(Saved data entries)
================

(** X4. A poller cycle that does not raise is one update of the store,
    by the values decoded from the reads that succeeded: a read that
    failed or came back empty leaves its keys as they were and does not
    stop the reads after it, and no key is deleted. The cycle raises
    (an [IndexError] that nothing catches) exactly when a response that is
    not empty has fewer words than the cycle indexes. *)
Theorem poller_cycle_is_one_update :
  (forall regs_p regs_e th store,
     BusReader_cycle regs_p regs_e th store
     = if response_ok 2 regs_p && response_ok 2 regs_e && response_ok 2 th
       then Some (DataStore_update store (bus_cycle_partial regs_p regs_e th))
       else None)
  /\ (forall rd store,
        HeatReader_cycle rd store
        = if heat_reads_ok rd
          then Some (DataStore_update store (heat_cycle_partial rd))
          else None)
  /\ (forall store,
        BusReader_cycle None None None store = Some store
        /\ HeatReader_cycle no_heat_reads store = Some store)
  /\ (forall regs_e th store store',
        BusReader_cycle None regs_e th store = Some store' ->
        em_activepower store' = em_activepower store)
  /\ (forall regs_p regs_e store store',
        BusReader_cycle regs_p regs_e (Some []) store = Some store' ->
        ts_ambient_temp store' = ts_ambient_temp store
        /\ ts_ambient_humidity store' = ts_ambient_humidity store)
  /\ (forall regs_p regs_e th store store' k,
        BusReader_cycle regs_p regs_e th store = Some store' ->
        In k (keys store) -> In k (keys store'))
  /\ (forall rd store store' k,
        HeatReader_cycle rd store = Some store' ->
        In k (keys store) -> In k (keys store')).
Proof.
  split; [exact BusReader_cycle_eq|].
  split; [exact HeatReader_cycle_eq|].
  split.
  { intros store. rewrite BusReader_cycle_eq, HeatReader_cycle_eq. simpl.
    split; f_equal; apply DataStore_update_no_keys. }
  split.
  { intros regs_e th store store'. rewrite BusReader_cycle_eq.
    destruct (_ && _); [|discriminate]. now intros [= <-]. }
  split.
  { intros regs_p regs_e store store'. rewrite BusReader_cycle_eq.
    destruct (_ && _); [|discriminate]. now intros [= <-]. }
  split.
  - intros regs_p regs_e th store store' k. rewrite BusReader_cycle_eq.
    destruct (_ && _); [|discriminate]. intros [= <-] Hk.
    apply keys_update. now left.
  - intros rd store store' k. rewrite HeatReader_cycle_eq.
    destruct (heat_reads_ok rd); [|discriminate]. intros [= <-] Hk.
    apply keys_update. now left.
Qed.

Lemma bus_heat_partials_commute a b c d h1 h2 h3 h4 h5 h6 h7 h8 h9 h10 h11 :
  DataStore_update (bus_keys a b c d)
                   (heat_keys h1 h2 h3 h4 h5 h6 h7 h8 h9 h10 h11)
  = DataStore_update (heat_keys h1 h2 h3 h4 h5 h6 h7 h8 h9 h10 h11)
                     (bus_keys a b c d).
Proof.
  unfold DataStore_update, bus_keys, heat_keys; simpl.
  now rewrite !updated_none_r.
Qed.

(** X5. The two pollers write disjoint sets of keys, and neither writes
    the two keys that [insert_sample] writes back; hence a cycle of one
    and a cycle of the other give the same store in either order, also in
    whether they raise. *)
Theorem pollers_commute :
  (forall regs_p regs_e th k,
     In k (keys (bus_cycle_partial regs_p regs_e th)) ->
     In k ["em_activepower"; "em_total_fwd"; "ts_ambient_temp";
           "ts_ambient_humidity"]%string)
  /\ (forall rd k,
        In k (keys (heat_cycle_partial rd)) ->
        In k ["hm_activepower"; "hm_positive_kwh"; "hm_negative_kwh";
              "hm_temp_IN"; "hm_temp_OUT"; "hm_temp_diff";
              "hm_activeflow_m3h"; "hm_flow_m3h"; "hm_totalflow";
              "hm_fault_code"; "hm_work_h"]%string)
  /\ (forall regs_p regs_e th rd,
        poller_update (bus_cycle_partial regs_p regs_e th)
        /\ poller_update (heat_cycle_partial rd))
  /\ (forall regs_p regs_e th rd store,
        and_then (BusReader_cycle regs_p regs_e th store) (HeatReader_cycle rd)
        = and_then (HeatReader_cycle rd store)
                   (BusReader_cycle regs_p regs_e th)).
Proof.
  split; [|split; [|split; [intros; split; split; reflexivity|]]].
  - intros regs_p regs_e th k. unfold bus_cycle_partial, bus_keys, keys.
    cbn [List.concat em_activepower em_total_fwd
      hm_activepower hm_positive_kwh hm_negative_kwh hm_temp_IN hm_temp_OUT
      hm_temp_diff hm_activeflow_m3h hm_flow_m3h hm_totalflow hm_fault_code
      hm_work_h ts_ambient_temp ts_ambient_humidity last_ts_utc_s status
      present app].
    rewrite !in_app_iff.
    assert (H : forall A n (v : option A), In k (present n v) -> k = n)
      by (intros A n [v|]; simpl; intuition congruence).
    intros Hk. simpl.
    repeat match goal with
           | Hk : _ \/ _ |- _ => destruct Hk as [Hk|Hk]
           end;
      try (apply H in Hk; subst k; tauto); destruct Hk.
  - intros rd k. unfold heat_cycle_partial, heat_keys, keys.
    cbn [List.concat em_activepower em_total_fwd
      hm_activepower hm_positive_kwh hm_negative_kwh hm_temp_IN hm_temp_OUT
      hm_temp_diff hm_activeflow_m3h hm_flow_m3h hm_totalflow hm_fault_code
      hm_work_h ts_ambient_temp ts_ambient_humidity last_ts_utc_s status
      present app].
    rewrite !in_app_iff.
    assert (H : forall A n (v : option A), In k (present n v) -> k = n)
      by (intros A n [v|]; simpl; intuition congruence).
    intros Hk. simpl.
    repeat match goal with
           | Hk : _ \/ _ |- _ => destruct Hk as [Hk|Hk]
           end;
      try (apply H in Hk; subst k; tauto); destruct Hk.
  - intros regs_p regs_e th rd store.
    rewrite (BusReader_cycle_eq regs_p regs_e th store),
      (HeatReader_cycle_eq rd store).
    destruct (response_ok 2 regs_p && response_ok 2 regs_e
              && response_ok 2 th) eqn:Hb;
      destruct (heat_reads_ok rd) eqn:Hh; cbn [and_then];
      rewrite ?BusReader_cycle_eq, ?HeatReader_cycle_eq, ?Hb, ?Hh;
      try reflexivity.
    all: rewrite !DataStore_update_assoc; do 2 f_equal;
      apply bus_heat_partials_commute.
Qed.

(** ** The classifier as a state machine *)

Lemma classifier_allowed prev d :
  mode_or_none prev ->
  allowed_status (compute_logical_status prev d) = true.
Proof.
  intros Hprev.
  assert (Hl : allowed_status (last_or_S prev) = true)
    by (destruct prev; [exact Hprev | reflexivity]).
  unfold compute_logical_status.
  repeat match goal with
         | |- context [if ?c then _ else _] => destruct c
         | |- context [match ?x with Some _ => _ | None => _ end] =>
             destruct x
         end; auto.
Qed.

Lemma classifier_stable prev d :
  compute_logical_status (Some (compute_logical_status prev d)) d
  = compute_logical_status prev d.
Proof.
  unfold compute_logical_status.
  repeat match goal with
         | |- context [if ?c then _ else _] => destruct c
         | |- context [match ?x with Some _ => _ | None => _ end] =>
             destruct x
         end; reflexivity.
Qed.

(** X6. The classifier never leaves the four operating modes: from no
    previous mode or from one of the four it answers one of the four,
    never "ON" or "OFF". Its answer is stable: classifying the same
    snapshot again, with the answer as the previous mode, gives the
    answer again. *)
Theorem classifier_holds_mode :
  (forall prev d,
     mode_or_none prev ->
     allowed_status (compute_logical_status prev d) = true)
  /\ (forall prev d,
        compute_logical_status (Some (compute_logical_status prev d)) d
        = compute_logical_status prev d).
Proof. split; [exact classifier_allowed | exact classifier_stable]. Qed.

(** ** The rows that a run writes *)

(** The state after an iteration that writes. *)
Lemma run_body_write_state e d ts now_t :
  snapshot_empty d = false ->
  should_write e (status_to_store e d) now_t = true ->
  let e' := fst (run_body e d ts now_t) in
  first_saved e' = true
  /\ last_status_stored e' = Some (status_to_store e d)
  /\ last_logical_status e'
     = Some (compute_logical_status (last_logical_status e) d)
  /\ last_save_time e' = now_t
  /\ last_read_data e' = Some d
  /\ last_read_ts_utc_s e' = Some ts.
Proof.
  unfold run_body, status_to_store. intros -> Hw.
  destruct (negb (local_date ts =? current_day_local e));
    destruct (negb (first_saved e)); rewrite Hw; simpl;
    match goal with
    | |- context [bridge_sample ?a ?b ?c] =>
        destruct (bridge_sample a b c) as [[[d0 s0] t0]|]
    end; simpl;
    try match goal with
    | |- context [find_pending_offline ?a ?b] =>
        destruct (find_pending_offline a b) as [[off_start off_end]|]
    end; simpl;
    repeat match goal with
    | |- context [if ?x then _ else _] => destruct x
    end; simpl; auto 10.
Qed.

(** What one iteration does to the write state, in the three cases: no
    snapshot, no write, write. *)
Lemma run_body_cases e d ts now_t :
  let e' := fst (run_body e d ts now_t) in
  let w := snd (run_body e d ts now_t) in
  (w = [] /\ e' = e)
  \/ (w = []
      /\ snapshot_empty d = false
      /\ first_saved e' = first_saved e
      /\ last_status_stored e' = last_status_stored e
      /\ last_logical_status e'
         = Some (compute_logical_status (last_logical_status e) d)
      /\ last_read_ts_utc_s e' = Some ts)
  \/ (snapshot_empty d = false
      /\ w = match bridge_sample e (status_to_store e d) now_t with
             | Some (d0, s0, t0) =>
                 [sample_row d0 s0 t0; sample_row d (status_to_store e d) ts]
             | None => [sample_row d (status_to_store e d) ts]
             end
      /\ first_saved e' = true
      /\ last_status_stored e' = Some (status_to_store e d)
      /\ last_logical_status e'
         = Some (compute_logical_status (last_logical_status e) d)
      /\ last_read_ts_utc_s e' = Some ts).
Proof.
  destruct (snapshot_empty d) eqn:Hne.
  - left. unfold run_body. rewrite Hne. auto.
  - destruct (should_write e (status_to_store e d) now_t) eqn:Hw.
    + right; right.
      pose proof (run_body_written e d ts now_t Hne Hw) as Hwr.
      pose proof (run_body_write_state e d ts now_t Hne Hw) as Hst.
      cbv zeta in *. tauto.
    + right; left. rewrite (run_body_skip e d ts now_t Hne Hw). simpl.
      repeat split; reflexivity.
Qed.

Lemma bridge_sample_standby e st now_t d0 s0 t0 :
  bridge_sample e st now_t = Some (d0, s0, t0) ->
  first_saved e = true /\ s0 = Standby /\ last_read_ts_utc_s e = Some t0.
Proof. intros H. apply bridge_sample_iff in H. tauto. Qed.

================

§ **YOUR INSTRUCTIONS**: All that is wanted is the stretch of lines above from the one containing "destruct (negb (local_date" through the one containing "Lemma run_body_cases e", duplicated exactly.

§ **ANSWER AREA**:
  destruct (negb (local_date ts =? current_day_local e));
    destruct (negb (first_saved e)); rewrite Hw; simpl;
    match goal with
    | |- context [bridge_sample ?a ?b ?c] =>
        destruct (bridge_sample a b c) as [[[d0 s0] t0]|]
    end; simpl;
    try match goal with
    | |- context [find_pending_offline ?a ?b] =>
        destruct (find_pending_offline a b) as [[off_start off_end]|]
    end; simpl;
    repeat match goal with
    | |- context [if ?x then _ else _] => destruct x
    end; simpl; auto 10.
Qed.

(** What one iteration does to the write state, in the three cases: no
    snapshot, no write, write. *)
Lemma run_body_cases e d ts now_t :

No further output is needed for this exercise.